Exercise objective →
Return the listing beneath precisely, with every line intact.

Supplied information: Begin

Lemma take_clock_append c l :
  clock_ok c → year_ok c → take_clock (append_clock c ++ l) = Some (c, l).
Proof.
  intros Hc Hy. rewrite append_clock_digits by done.
  destruct Hc as (Hc & Hh & Hm & Hs). pose proof (civil_fields _ Hc). unfold year_ok in Hy.
  unfold take_clock.
  repeat (rewrite <-app_assoc; cbn [app]).
  repeat (first [rewrite take_uint_digits by (cbn; lia) | rewrite expect_eq]; cbn [mbind option_bind]).
  by destruct c as [[]].
Qed.

Lemma strip_zeros_app l : ∃ k, l = strip_zeros l ++ replicate k "0"%char.
Proof.
  induction l as [|c l [k IH]]; cbn; [by exists 0%nat|].
  destruct (strip_zeros l) as [|d r] eqn:E.
  - case_bool_decide as Hc.
    + exists (S k). subst c. cbn. by rewrite IH.
    + exists k. by rewrite IH.
  - exists k. by rewrite IH.
Qed.

Lemma decimal_value_zeros v k : decimal_value v (replicate k "0"%char) = v * 10 ^ Z.of_nat k.
Proof.
  induction k as [|k IH]; [cbn; lia|]. rewrite replicate_S_end, decimal_value_snoc, IH.
  rewrite Nat2Z.inj_succ, Z.pow_succ_r by lia. change (digit_value "0") with 0. lia.
Qed.

Lemma span_digits_app d l :
  Forall (λ c, is_digit c = true) d → (∀ c l', l = c :: l' → is_digit c = false) →
  span_digits (d ++ l) = (d, l).
Proof.
  intros Hd Hl. induction Hd as [|c d Hc _ IH]; cbn.
  - destruct l as [|c l]; [done|]. cbn. by rewrite (Hl c l).
  - by rewrite Hc, IH.
Qed.

Lemma take_nano_append nsec :
  0 ≤ nsec < Second → take_nano (append_nano nsec ++ ["Z"%char]) = (nsec, ["Z"%char]).
Proof.
  intros Hn. change Second with (10 ^ Z.of_nat 9) in Hn. unfold append_nano.
  destruct (strip_zeros_app (digits 9 nsec)) as [k Hk].
  pose proof (digits_value 9 nsec Hn) as Hv. pose proof (length_digits 9 nsec) as Hlen.
  pose proof (digits_all 9 nsec (proj1 Hn)) as Hall.
  rewrite Hk in Hv, Hlen, Hall. unfold decimal_value in Hv. rewrite foldl_app in Hv.
  fold (decimal_value 0 (strip_zeros (digits 9 nsec))) in Hv.
  fold (decimal_value (decimal_value 0 (strip_zeros (digits 9 nsec))) (replicate k "0"%char)) in Hv.
  rewrite decimal_value_zeros in Hv. rewrite length_app, length_replicate in Hlen.
  apply Forall_app in Hall as [Hall _].
  destruct (strip_zeros (digits 9 nsec)) as [|c l] eqn:E.
  - cbn in *. by rewrite <-Hv.
  - cbn [app take_nano]. rewrite bool_decide_eq_true_2 by done.
    change (c :: l ++ ["Z"%char]) with ((c :: l) ++ ["Z"%char]).
    rewrite span_digits_app by (done || by intros ?? [= <- <-]).
    cbv zeta. rewrite (take_ge (c :: l)) by lia. f_equal. rewrite <-Hv. do 2 f_equal. lia.
Qed.

(** *** The range of the format *)

(** Instants before year 10000, the zero instant included. *)
Definition max_time : Z := 86400 * days_before 10000 * Second.
Definition time_ok (t : Time) : Prop := 0 ≤ t < max_time.

#[export] Instance time_ok_dec t : Decision (time_ok t).
Proof. unfold time_ok. apply _. Defined.

Lemma clock_of_year t : time_ok t → year_ok (clock_of (t / Second)).
Proof.
  intros [Hlo Hhi]. unfold year_ok. destruct (clock_of_spec (t / Second)) as [(Hc & _) _].
  pose proof (day_in_year _ Hc) as Hd.
  assert (day_of_civil (Clock.Date (clock_of (t / Second))) = t / Second / 86400) as Hday.
  { unfold clock_of; cbn [Clock.Date]. apply civil_of_day_spec. }
  rewrite Hday in Hd.
  assert (0 ≤ t / Second / 86400 < days_before 10000).
  { unfold max_time, Second in *. set (b := days_before 10000) in *.
    split; [by do 2 (apply Z.div_pos; [|lia])|]. do 2 (apply Z.div_lt_upper_bound; [lia|]). lia. }
  set (y := Civil.Year _) in *. split.
  - destruct (decide (0 ≤ y)); [done|].
    pose proof (days_before_mono (y + 1) 0 ltac:(lia)). change (days_before 0) with (-366) in *. lia.
  - destruct (decide (y ≤ 9999)); [done|].
    pose proof (days_before_mono 10000 y ltac:(lia)). lia.
Qed.

Lemma Parse_Format t : time_ok t → Parse (Format t) = Some t.
Proof.
  intros Ht. unfold Parse, Format. destruct (clock_of_spec (t / Second)) as [Hc Hs].
  rewrite take_clock_append by (done || by apply clock_of_year). cbn [mbind option_bind].
  rewrite take_nano_append by (apply Z.mod_pos_bound; done).
  change (take_zone ["Z"%char]) with (Some 0). cbn [mbind option_bind]. rewrite Hs. f_equal.
  pose proof (Z.div_mod t Second ltac:(done)). unfold Second in *. lia.
Qed.

Lemma Format_head t : time_ok t → ∃ c l, Format t = c :: l ∧ is_digit c = true.
Proof.
  intros Ht. unfold Format. destruct (clock_of_spec (t / Second)) as [Hc _].
  pose proof (clock_of_year t Ht) as Hy. rewrite append_clock_digits by done.
  pose proof (digits_all 4 _ (proj1 Hy)) as Hd.
  pose proof (length_digits 4 (Civil.Year (Clock.Date (clock_of (t / Second))))) as Hlen.
  destruct (digits 4 _) as [|c l]; [done|]. apply Forall_cons in Hd as [Hd _].
  repeat eexists. done.
Qed.

Lemma digits_graphic w n : 0 ≤ n → Forall (λ c, graphic c = true) (digits w n).
Proof.
  intros Hn. eapply Forall_impl; [by apply digits_all|]. intros c Hc. cbn beta in *.
  unfold is_digit, graphic in *. prop_bool. apply andb_true_iff. rewrite !Z.ltb_lt. lia.
Qed.

Lemma Format_graphic t : time_ok t → Forall (λ c, graphic c = true) (Format t).
Proof.
  intros Ht. unfold Format. destruct (clock_of_spec (t / Second)) as [Hc _].
  pose proof (clock_of_year t Ht) as Hy. rewrite append_clock_digits by done.
  destruct Hc as (Hc & Hh & Hm & Hs). pose proof (civil_fields _ Hc) as (? & ? & _).
  unfold year_ok in Hy.
  repeat first [apply digits_graphic; lia | apply Forall_app; split | apply Forall_cons; split
               | apply Forall_nil; done | reflexivity].
  unfold append_nano. pose proof (Z.mod_pos_bound t Second ltac:(done)) as Hn.
  destruct (strip_zeros_app (digits 9 (t mod Second))) as [k Hk].
  pose proof (digits_graphic 9 (t mod Second) ltac:(lia)) as Hg. rewrite Hk in Hg.
  apply Forall_app in Hg as [Hg _]. destruct (strip_zeros _); [constructor|]. by constructor.
Qed.

(** The reader undoes the format; the zero instant is the empty text. *)
Lemma parse_timeToString t : time_ok t → parseSQLiteTime (timeToString t) = Some t.
Proof.
  intros Ht. unfold timeToString, IsZero. destruct (t =? 0) eqn:E; prop_bool; [by subst|].
  unfold parseSQLiteTime. rewrite TrimSpace_graphic by (rewrite bytes_of_bytes; by apply Format_graphic).
  destruct (Format_head t Ht) as (c & l & Hf & _).
  unfold is_empty. rewrite bool_decide_eq_false_2 by (by rewrite Hf).
  rewrite bytes_of_bytes. by apply Parse_Format.
Qed.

Supplied information: End

Response area →
Lemma take_clock_append c l :
  clock_ok c → year_ok c → take_clock (append_clock c ++ l) = Some (c, l).
Proof.
  intros Hc Hy. rewrite append_clock_digits by done.
  destruct Hc as (Hc & Hh & Hm & Hs). pose proof (civil_fields _ Hc). unfold year_ok in Hy.
  unfold take_clock.
  repeat (rewrite <-app_assoc; cbn [app]).
  repeat (first [rewrite take_uint_digits by (cbn; lia) | rewrite expect_eq]; cbn [mbind option_bind]).
  by destruct c as [[]].
Qed.

Lemma strip_zeros_app l : ∃ k, l = strip_zeros l ++ replicate k "0"%char.
Proof.
  induction l as [|c l [k IH]]; cbn; [by exists 0%nat|].
  destruct (strip_zeros l) as [|d r] eqn:E.
  - case_bool_decide as Hc.
    + exists (S k). subst c. cbn. by rewrite IH.
    + exists k. by rewrite IH.
  - exists k. by rewrite IH.
Qed.

Lemma decimal_value_zeros v k : decimal_value v (replicate k "0"%char) = v * 10 ^ Z.of_nat k.
Proof.
  induction k as [|k IH]; [cbn; lia|]. rewrite replicate_S_end, decimal_value_snoc, IH.
  rewrite Nat2Z.inj_succ, Z.pow_succ_r by lia. change (digit_value "0") with 0. lia.
Qed.

Lemma span_digits_app d l :
  Forall (λ c, is_digit c = true) d → (∀ c l', l = c :: l' → is_digit c = false) →
  span_digits (d ++ l) = (d, l).
Proof.
  intros Hd Hl. induction Hd as [|c d Hc _ IH]; cbn.
  - destruct l as [|c l]; [done|]. cbn. by rewrite (Hl c l).
  - by rewrite Hc, IH.
Qed.

Lemma take_nano_append nsec :
  0 ≤ nsec < Second → take_nano (append_nano nsec ++ ["Z"%char]) = (nsec, ["Z"%char]).
Proof.
  intros Hn. change Second with (10 ^ Z.of_nat 9) in Hn. unfold append_nano.
  destruct (strip_zeros_app (digits 9 nsec)) as [k Hk].
  pose proof (digits_value 9 nsec Hn) as Hv. pose proof (length_digits 9 nsec) as Hlen.
  pose proof (digits_all 9 nsec (proj1 Hn)) as Hall.
  rewrite Hk in Hv, Hlen, Hall. unfold decimal_value in Hv. rewrite foldl_app in Hv.
  fold (decimal_value 0 (strip_zeros (digits 9 nsec))) in Hv.
  fold (decimal_value (decimal_value 0 (strip_zeros (digits 9 nsec))) (replicate k "0"%char)) in Hv.
  rewrite decimal_value_zeros in Hv. rewrite length_app, length_replicate in Hlen.
  apply Forall_app in Hall as [Hall _].
  destruct (strip_zeros (digits 9 nsec)) as [|c l] eqn:E.
  - cbn in *. by rewrite <-Hv.
  - cbn [app take_nano]. rewrite bool_decide_eq_true_2 by done.
    change (c :: l ++ ["Z"%char]) with ((c :: l) ++ ["Z"%char]).
    rewrite span_digits_app by (done || by intros ?? [= <- <-]).
    cbv zeta. rewrite (take_ge (c :: l)) by lia. f_equal. rewrite <-Hv. do 2 f_equal. lia.
Qed.

(** *** The range of the format *)

(** Instants before year 10000, the zero instant included. *)
Definition max_time : Z := 86400 * days_before 10000 * Second.
Definition time_ok (t : Time) : Prop := 0 ≤ t < max_time.

#[export] Instance time_ok_dec t : Decision (time_ok t).
Proof. unfold time_ok. apply _. Defined.

Lemma clock_of_year t : time_ok t → year_ok (clock_of (t / Second)).
Proof.
  intros [Hlo Hhi]. unfold year_ok. destruct (clock_of_spec (t / Second)) as [(Hc & _) _].
  pose proof (day_in_year _ Hc) as Hd.
  assert (day_of_civil (Clock.Date (clock_of (t / Second))) = t / Second / 86400) as Hday.
  { unfold clock_of; cbn [Clock.Date]. apply civil_of_day_spec. }
  rewrite Hday in Hd.
  assert (0 ≤ t / Second / 86400 < days_before 10000).
  { unfold max_time, Second in *. set (b := days_before 10000) in *.
    split; [by do 2 (apply Z.div_pos; [|lia])|]. do 2 (apply Z.div_lt_upper_bound; [lia|]). lia. }
  set (y := Civil.Year _) in *. split.
  - destruct (decide (0 ≤ y)); [done|].
    pose proof (days_before_mono (y + 1) 0 ltac:(lia)). change (days_before 0) with (-366) in *. lia.
  - destruct (decide (y ≤ 9999)); [done|].
    pose proof (days_before_mono 10000 y ltac:(lia)). lia.
Qed.

Lemma Parse_Format t : time_ok t → Parse (Format t) = Some t.
Proof.
  intros Ht. unfold Parse, Format. destruct (clock_of_spec (t / Second)) as [Hc Hs].
  rewrite take_clock_append by (done || by apply clock_of_year). cbn [mbind option_bind].
  rewrite take_nano_append by (apply Z.mod_pos_bound; done).
  change (take_zone ["Z"%char]) with (Some 0). cbn [mbind option_bind]. rewrite Hs. f_equal.
  pose proof (Z.div_mod t Second ltac:(done)). unfold Second in *. lia.
Qed.

Lemma Format_head t : time_ok t → ∃ c l, Format t = c :: l ∧ is_digit c = true.
Proof.
  intros Ht. unfold Format. destruct (clock_of_spec (t / Second)) as [Hc _].
  pose proof (clock_of_year t Ht) as Hy. rewrite append_clock_digits by done.
  pose proof (digits_all 4 _ (proj1 Hy)) as Hd.
  pose proof (length_digits 4 (Civil.Year (Clock.Date (clock_of (t / Second))))) as Hlen.
  destruct (digits 4 _) as [|c l]; [done|]. apply Forall_cons in Hd as [Hd _].
  repeat eexists. done.
Qed.

Lemma digits_graphic w n : 0 ≤ n → Forall (λ c, graphic c = true) (digits w n).
Proof.
  intros Hn. eapply Forall_impl; [by apply digits_all|]. intros c Hc. cbn beta in *.
  unfold is_digit, graphic in *. prop_bool. apply andb_true_iff. rewrite !Z.ltb_lt. lia.
Qed.

Lemma Format_graphic t : time_ok t → Forall (λ c, graphic c = true) (Format t).
Proof.
  intros Ht. unfold Format. destruct (clock_of_spec (t / Second)) as [Hc _].
  pose proof (clock_of_year t Ht) as Hy. rewrite append_clock_digits by done.
  destruct Hc as (Hc & Hh & Hm & Hs). pose proof (civil_fields _ Hc) as (? & ? & _).
  unfold year_ok in Hy.
  repeat first [apply digits_graphic; lia | apply Forall_app; split | apply Forall_cons; split
               | apply Forall_nil; done | reflexivity].
  unfold append_nano. pose proof (Z.mod_pos_bound t Second ltac:(done)) as Hn.
  destruct (strip_zeros_app (digits 9 (t mod Second))) as [k Hk].
  pose proof (digits_graphic 9 (t mod Second) ltac:(lia)) as Hg. rewrite Hk in Hg.
  apply Forall_app in Hg as [Hg _]. destruct (strip_zeros _); [constructor|]. by constructor.
Qed.

(** The reader undoes the format; the zero instant is the empty text. *)
Lemma parse_timeToString t : time_ok t → parseSQLiteTime (timeToString t) = Some t.
Proof.
  intros Ht. unfold timeToString, IsZero. destruct (t =? 0) eqn:E; prop_bool; [by subst|].
  unfold parseSQLiteTime. rewrite TrimSpace_graphic by (rewrite bytes_of_bytes; by apply Format_graphic).
  destruct (Format_head t Ht) as (c & l & Hf & _).
  unfold is_empty. rewrite bool_decide_eq_false_2 by (by rewrite Hf).
  rewrite bytes_of_bytes. by apply Parse_Format.
Qed.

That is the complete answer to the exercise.